=== EXERCISE DIRECTIONS ===
On the basis of the records below, report how many lines contain the word "Arguments". Nothing else should be given.

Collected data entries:
———

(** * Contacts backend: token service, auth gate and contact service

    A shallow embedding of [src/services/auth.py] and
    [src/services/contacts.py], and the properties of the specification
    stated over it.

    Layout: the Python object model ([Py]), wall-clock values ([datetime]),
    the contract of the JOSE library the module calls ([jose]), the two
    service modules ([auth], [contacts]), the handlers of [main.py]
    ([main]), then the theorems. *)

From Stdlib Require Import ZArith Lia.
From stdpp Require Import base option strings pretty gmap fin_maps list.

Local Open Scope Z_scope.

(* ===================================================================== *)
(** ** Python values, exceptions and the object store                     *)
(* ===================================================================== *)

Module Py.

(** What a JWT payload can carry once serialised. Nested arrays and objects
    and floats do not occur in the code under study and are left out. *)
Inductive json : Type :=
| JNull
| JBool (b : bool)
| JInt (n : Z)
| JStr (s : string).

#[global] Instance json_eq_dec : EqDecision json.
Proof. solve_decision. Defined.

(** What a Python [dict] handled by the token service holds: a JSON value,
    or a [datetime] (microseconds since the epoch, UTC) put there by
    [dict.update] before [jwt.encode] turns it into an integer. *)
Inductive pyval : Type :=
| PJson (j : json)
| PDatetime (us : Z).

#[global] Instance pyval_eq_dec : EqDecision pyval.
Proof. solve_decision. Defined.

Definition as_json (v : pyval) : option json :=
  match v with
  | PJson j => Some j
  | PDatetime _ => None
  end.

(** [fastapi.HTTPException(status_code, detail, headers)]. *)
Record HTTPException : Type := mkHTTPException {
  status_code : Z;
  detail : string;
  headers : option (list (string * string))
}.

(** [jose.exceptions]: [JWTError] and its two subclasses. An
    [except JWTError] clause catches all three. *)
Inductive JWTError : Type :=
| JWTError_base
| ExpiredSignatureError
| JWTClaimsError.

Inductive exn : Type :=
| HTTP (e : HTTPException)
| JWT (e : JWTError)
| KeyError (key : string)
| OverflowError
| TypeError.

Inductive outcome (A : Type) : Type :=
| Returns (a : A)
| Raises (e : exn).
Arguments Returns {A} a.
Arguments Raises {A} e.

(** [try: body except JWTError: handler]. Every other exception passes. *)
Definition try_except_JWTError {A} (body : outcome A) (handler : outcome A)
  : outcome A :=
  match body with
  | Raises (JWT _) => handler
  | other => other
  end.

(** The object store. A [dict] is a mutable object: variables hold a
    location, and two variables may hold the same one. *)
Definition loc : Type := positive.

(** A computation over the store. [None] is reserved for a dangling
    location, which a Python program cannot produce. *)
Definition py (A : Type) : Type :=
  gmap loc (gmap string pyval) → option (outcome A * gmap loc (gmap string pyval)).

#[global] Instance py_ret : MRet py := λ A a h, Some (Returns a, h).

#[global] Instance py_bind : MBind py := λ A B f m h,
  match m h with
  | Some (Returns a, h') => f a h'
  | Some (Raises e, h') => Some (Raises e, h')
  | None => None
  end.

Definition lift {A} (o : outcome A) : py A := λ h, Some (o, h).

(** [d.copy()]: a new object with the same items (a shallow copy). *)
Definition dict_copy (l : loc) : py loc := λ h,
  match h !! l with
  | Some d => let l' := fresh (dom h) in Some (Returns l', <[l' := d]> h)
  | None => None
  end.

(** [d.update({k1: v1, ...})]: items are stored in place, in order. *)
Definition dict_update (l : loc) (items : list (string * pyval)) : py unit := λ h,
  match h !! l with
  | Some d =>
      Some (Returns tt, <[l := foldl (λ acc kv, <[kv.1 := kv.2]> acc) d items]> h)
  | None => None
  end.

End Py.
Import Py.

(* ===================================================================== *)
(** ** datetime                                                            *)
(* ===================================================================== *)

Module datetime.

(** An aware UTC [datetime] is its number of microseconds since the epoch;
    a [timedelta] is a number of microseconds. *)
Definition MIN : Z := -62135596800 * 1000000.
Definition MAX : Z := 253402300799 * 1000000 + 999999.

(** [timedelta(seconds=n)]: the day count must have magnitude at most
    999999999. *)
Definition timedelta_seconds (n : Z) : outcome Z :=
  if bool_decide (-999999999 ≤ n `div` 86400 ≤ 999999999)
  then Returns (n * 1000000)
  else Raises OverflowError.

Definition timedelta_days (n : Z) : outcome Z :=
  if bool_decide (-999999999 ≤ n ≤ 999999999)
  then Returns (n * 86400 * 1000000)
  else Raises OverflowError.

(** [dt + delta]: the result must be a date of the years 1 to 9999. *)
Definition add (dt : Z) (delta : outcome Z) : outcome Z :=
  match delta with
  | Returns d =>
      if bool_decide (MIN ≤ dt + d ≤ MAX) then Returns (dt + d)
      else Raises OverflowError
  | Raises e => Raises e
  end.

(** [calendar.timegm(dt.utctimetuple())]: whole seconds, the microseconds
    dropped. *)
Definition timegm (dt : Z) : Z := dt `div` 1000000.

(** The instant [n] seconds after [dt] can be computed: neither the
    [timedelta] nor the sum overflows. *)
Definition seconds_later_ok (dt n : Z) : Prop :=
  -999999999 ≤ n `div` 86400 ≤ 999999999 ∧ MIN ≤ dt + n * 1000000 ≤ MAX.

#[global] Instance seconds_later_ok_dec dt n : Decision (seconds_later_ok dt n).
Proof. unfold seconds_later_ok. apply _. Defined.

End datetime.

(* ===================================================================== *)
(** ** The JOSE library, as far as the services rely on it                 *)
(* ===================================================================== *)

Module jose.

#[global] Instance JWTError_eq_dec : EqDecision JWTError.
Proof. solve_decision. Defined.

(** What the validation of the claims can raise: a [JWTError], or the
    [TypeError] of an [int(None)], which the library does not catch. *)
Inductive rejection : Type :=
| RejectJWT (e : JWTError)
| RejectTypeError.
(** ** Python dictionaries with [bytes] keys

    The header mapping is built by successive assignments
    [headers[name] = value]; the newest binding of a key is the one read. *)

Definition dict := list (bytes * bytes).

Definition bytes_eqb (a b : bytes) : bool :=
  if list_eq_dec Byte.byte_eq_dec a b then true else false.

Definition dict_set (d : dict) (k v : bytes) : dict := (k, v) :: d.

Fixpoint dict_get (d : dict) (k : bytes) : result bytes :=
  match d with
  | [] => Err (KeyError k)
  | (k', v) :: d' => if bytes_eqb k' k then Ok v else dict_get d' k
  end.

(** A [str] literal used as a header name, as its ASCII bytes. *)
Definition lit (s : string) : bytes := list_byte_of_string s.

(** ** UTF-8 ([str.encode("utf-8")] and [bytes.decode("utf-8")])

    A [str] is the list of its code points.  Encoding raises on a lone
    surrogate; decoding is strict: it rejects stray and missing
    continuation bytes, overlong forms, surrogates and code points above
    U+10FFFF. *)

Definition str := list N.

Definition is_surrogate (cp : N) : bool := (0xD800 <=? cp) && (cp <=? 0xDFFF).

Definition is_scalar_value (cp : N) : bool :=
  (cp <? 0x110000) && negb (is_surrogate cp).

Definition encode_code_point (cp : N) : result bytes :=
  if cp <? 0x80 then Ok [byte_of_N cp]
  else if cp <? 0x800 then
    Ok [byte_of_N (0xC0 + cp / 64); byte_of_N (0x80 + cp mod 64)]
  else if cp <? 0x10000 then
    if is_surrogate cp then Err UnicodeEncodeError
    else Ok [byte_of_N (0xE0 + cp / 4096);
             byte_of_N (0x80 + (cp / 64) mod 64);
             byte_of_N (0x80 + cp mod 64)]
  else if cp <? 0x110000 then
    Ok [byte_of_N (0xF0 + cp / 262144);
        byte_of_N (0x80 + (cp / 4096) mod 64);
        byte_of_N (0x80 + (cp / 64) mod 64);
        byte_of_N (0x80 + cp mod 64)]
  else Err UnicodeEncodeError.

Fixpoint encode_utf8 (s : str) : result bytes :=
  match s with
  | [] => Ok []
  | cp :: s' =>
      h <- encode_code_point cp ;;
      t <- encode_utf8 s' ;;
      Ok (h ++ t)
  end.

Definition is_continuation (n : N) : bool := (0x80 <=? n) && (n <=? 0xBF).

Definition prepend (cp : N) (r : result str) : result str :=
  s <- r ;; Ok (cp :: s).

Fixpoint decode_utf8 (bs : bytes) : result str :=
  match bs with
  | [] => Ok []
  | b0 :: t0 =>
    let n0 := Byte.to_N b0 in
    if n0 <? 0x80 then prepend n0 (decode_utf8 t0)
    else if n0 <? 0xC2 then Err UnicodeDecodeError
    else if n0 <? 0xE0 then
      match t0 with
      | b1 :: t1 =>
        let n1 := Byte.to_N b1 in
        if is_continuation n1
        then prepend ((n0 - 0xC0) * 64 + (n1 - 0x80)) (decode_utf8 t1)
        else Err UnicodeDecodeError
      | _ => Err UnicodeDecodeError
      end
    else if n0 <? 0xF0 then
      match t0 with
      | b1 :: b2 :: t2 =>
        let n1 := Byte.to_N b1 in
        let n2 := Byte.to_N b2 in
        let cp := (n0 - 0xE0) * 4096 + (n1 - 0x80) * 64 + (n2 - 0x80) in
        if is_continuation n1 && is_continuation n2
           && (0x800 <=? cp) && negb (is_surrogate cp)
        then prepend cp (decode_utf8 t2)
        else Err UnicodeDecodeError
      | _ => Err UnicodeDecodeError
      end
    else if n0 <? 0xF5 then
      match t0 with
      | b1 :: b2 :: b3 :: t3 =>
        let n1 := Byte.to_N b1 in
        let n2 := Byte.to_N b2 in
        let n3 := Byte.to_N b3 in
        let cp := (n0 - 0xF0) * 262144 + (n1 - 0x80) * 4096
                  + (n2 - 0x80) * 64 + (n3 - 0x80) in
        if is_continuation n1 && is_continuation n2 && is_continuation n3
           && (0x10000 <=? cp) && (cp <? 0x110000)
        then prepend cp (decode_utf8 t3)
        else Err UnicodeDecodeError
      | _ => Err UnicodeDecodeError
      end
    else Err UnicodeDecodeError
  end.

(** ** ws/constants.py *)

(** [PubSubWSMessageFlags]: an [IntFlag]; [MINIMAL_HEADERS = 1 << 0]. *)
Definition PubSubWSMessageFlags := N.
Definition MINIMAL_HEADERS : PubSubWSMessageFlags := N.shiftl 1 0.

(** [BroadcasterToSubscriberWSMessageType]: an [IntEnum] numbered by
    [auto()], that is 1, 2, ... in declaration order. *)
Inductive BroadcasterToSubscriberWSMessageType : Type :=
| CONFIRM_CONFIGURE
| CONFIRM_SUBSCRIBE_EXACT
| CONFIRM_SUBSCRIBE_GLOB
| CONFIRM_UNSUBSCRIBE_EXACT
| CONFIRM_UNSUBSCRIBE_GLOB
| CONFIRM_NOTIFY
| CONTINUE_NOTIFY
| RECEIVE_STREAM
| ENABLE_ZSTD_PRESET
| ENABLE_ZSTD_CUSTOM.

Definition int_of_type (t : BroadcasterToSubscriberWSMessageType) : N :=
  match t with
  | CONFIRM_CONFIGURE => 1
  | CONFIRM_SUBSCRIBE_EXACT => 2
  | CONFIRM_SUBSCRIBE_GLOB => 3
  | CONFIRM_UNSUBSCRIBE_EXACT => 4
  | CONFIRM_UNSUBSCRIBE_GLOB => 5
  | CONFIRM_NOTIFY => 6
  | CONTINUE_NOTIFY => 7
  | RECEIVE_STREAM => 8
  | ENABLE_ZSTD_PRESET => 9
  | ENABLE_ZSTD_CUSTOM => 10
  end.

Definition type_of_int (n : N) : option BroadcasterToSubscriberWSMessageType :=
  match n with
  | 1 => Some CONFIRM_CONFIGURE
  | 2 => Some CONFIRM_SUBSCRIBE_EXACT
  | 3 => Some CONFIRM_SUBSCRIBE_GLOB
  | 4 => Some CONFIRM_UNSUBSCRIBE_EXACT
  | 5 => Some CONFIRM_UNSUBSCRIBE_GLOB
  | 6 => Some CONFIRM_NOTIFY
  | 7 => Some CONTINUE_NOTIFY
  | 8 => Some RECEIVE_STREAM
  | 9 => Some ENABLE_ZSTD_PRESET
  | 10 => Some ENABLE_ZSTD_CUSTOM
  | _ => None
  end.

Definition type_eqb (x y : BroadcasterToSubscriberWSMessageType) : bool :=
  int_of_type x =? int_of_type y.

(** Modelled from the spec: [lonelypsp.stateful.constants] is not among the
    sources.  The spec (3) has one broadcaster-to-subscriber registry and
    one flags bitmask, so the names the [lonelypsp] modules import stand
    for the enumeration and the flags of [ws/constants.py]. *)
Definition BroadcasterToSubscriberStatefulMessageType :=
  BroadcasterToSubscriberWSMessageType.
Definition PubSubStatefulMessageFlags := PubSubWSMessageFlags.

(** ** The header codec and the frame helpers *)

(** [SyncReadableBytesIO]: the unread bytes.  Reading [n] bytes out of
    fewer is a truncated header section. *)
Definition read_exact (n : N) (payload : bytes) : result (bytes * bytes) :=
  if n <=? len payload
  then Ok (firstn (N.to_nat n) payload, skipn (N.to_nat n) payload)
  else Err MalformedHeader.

———

=== EXPECTED OUTPUT ===
2